Pese a ello el partido siguió actuando desde la sombra y el año anterior había tenido una actuación decisiva en la huelga de San Marcos. Muchos camaradas que participaron en ella estaban en el exilio o en la Penitenciaría. Cahuide se había formado reuniendo a las células sobrevivientes, hasta que se pudiera convocar un congreso. Constaba de una fracción estudiantil y de una fracción obrera y, por razones de seguridad, cada célula sólo conocía a un responsable de la instancia inmediatamente superior. En ningún documento o diálogo se debían usar los nombres propios, sólo seudónimos. Se podía entrar a Cahuide como simpatizante o como militante.

Félix y yo dijimos que queríamos ser simpatizantes pero Lea pidió su afiliación inmediata. El juramento que le tomó Washington Duran en una media voz de monaguillo era solemne -«¿Juráis luchar por la clase obrera, por el partido…?»- y nos dejó impresionados. Luego tuvimos que elegir nuestros seudónimos. El mío fue camarada Alberto.

Aunque el círculo de estudios continuó -cambiando cada cierto tiempo de miembros y de instructor-, los tres empezamos a trabajar simultáneamente en una célula de la fracción estudiantil, a la que se incorporaron también Podestá, Martínez y Muñoz. Las circunstancias limitaban nuestra militancia a repartir volantes o vender, a escondidas, un periodiquito clandestino llamado Cahuide, en el que me tocó escribir algunas veces dando el punto de vista «proletario» y «dialéctico» sobre asuntos internacionales. Costaba cincuenta centavos y en él se atacaba casi tanto como a la dictadura de Odría a las dos bestias negras del partido: el apra y los trotskistas.

Lo primero, se entiende. En 1953, y pese a estar en la clandestinidad, el apra tenía todavía el control de la mayoría de los sindicatos y era el primer -el único, en verdad- partido político peruano al que convenía el nombre de popular. Había sido precisamente el arraigo del apra en los sectores populares lo que había obstaculizado el desarrollo del Partido Comunista, hasta entonces una reducida organización de intelectuales, estudiantes y pequeños grupos obreros. En San Marcos, en ese tiempo (y acaso en todos los tiempos), la gran mayoría de estudiantes eran apolíticos, con una vaga preferencia por la izquierda, pero sin afiliación partidaria. Dentro del sector politizado, la mayoría era aprista. Y los comunistas, una minoría reducida y concentrada, sobre todo, en Letras, Economía y Derecho.

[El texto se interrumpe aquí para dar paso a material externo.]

Lemma step_count par op d ch st k1 o h' ch' kids' k2 last :
  wf par op (Started d ch st (k1 ++ (o, Started h' ch' Acking kids') :: k2)) -> last <> Waiting ->
  let kids := counted_kids k1 o h' ch' kids' k2 in
  let q' := Started d ch (next_status kids last) kids in
  st = Waiting /\ wf par op q' /\
  nodesof q' = nodesof (Started d ch st (k1 ++ (o, Started h' ch' Acking kids') :: k2)) /\
  exists R, 
    items par op (Started d ch st (k1 ++ (o, Started h' ch' Acking kids') :: k2))
      ≡ₚ INode d ch (nopen kids + 1) :: ICont d o par op :: IMsg d (Trigger G o) :: R /\
    items par op q' ≡ₚ INode d ch (nopen kids) :: ack (next_status kids last) par op ++ R.
Proof.
  intros Hw Hlast kids q'. inversion Hw as [|? ? ? ? ? ? Hk|? ? ? ? ? Hne Hst Hall]; subst; [by destruct k1|].
  assert (nopen (k1 ++ (o, Started h' ch' Acking kids') :: k2) = nopen kids + 1) as Hn.
  { unfold kids, counted_kids. rewrite !nopen_app, !nopen_cons. simpl. lia. }
  pose proof (nopen_nonneg kids) as H0. assert (st = Waiting) as -> by (apply Hst; lia).
  split_and!; [done| | |].
  - unfold q', kids, counted_kids.
    assert (((fun k => phead k.2) <$> k1 ++ (o, Started h' ch' Acking kids') :: k2)
      = (fun k => phead k.2) <$> k1 ++ (o, Started h' ch' Closed kids') :: k2) as ->.
    { by rewrite !fmap_app, !fmap_cons. }
    constructor; [by destruct k1| |].
    + unfold next_status. destruct (Z.eqb_spec (nopen (k1 ++ (o, Started h' ch' Closed kids') :: k2)) 0); naive_solver.
    + apply Forall_app in Hall as [Hk1 [Hk Hk2]%Forall_cons]. apply Forall_app. split; [done|].
      constructor; [|done]. cbn in *.
      inversion Hk as [|? ? ? ? ? ?|? ? ? ? ? Hne' Hst' Hall']; subst; constructor; try done.
      split; [done|]. intros E. apply Hst' in E. done.
  - unfold q', kids, counted_kids. rewrite !nodesof_inner, !flat_map_kids_nil by (by destruct k1). done.
  - exists (flat_map (kid_items d par op) k1 ++ items d o (Started h' ch' Closed kids') ++ flat_map (kid_items d par op) k2).
    unfold q'. rewrite !items_Started, Hn. unfold kids, counted_kids. rewrite !flat_map_kids_nil.
    unfold kid_items at 2 5. cbn [fst snd closed negb]. rewrite items_acked. simpl. split; solve_Permutation.
Qed.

Lo que era prácticamente inexistente era el trotskismo y decía mucho de la irrealidad ideológica en la que funcionaba Cahuide que dedicáramos tanto tiempo a denunciar en nuestros volantes o en nuestro periódico a un fantasma. Los trotskistas de San Marcos no eran en ese momento más de media docena, congregados en torno a quien creíamos su ideólogo: Aníbal Quijano. El futuro sociólogo peroraba cada mañana en el patio de Letras, con palabra fluida y datos abrumadores, sobre los avances de los partidarios de León Davídovich en la propia Unión Soviética. «Tenemos veintidós mil camaradas trotskistas dentro de las fuerzas armadas soviéticas», le oí anunciar, con sonrisa triunfante, en una de esas peroratas. Y otra mañana, uno de los supuestos seguidores de Quijano, quien sería después diputado de Acción Popular -Raúl Peña Cabrera-, me dejó de una pieza: «Sé que están estudiando marxismo. Muy bien hecho. Pero deben hacerlo con amplitud, sin sectarismo.» Y me regaló un ejemplar de La revolución y el arte, de Trotski, que leí a escondidas, con un morboso sentimiento de transgresión. Sólo dos o tres años después caería por allí, para sustituir a Peña y a Quijano como el ideólogo trotskista del Perú, envuelto en un extravagante -y totalmente incompatible con el clima de Lima- abrigo gris, y con aires de señora gorda, el pintoresco Ismael Frías, quien por esos días vivía en México, en la casa de Trotski, en Coyoacán, donde oficiaba de secretario de la ilustre viuda, Natalia Sedova.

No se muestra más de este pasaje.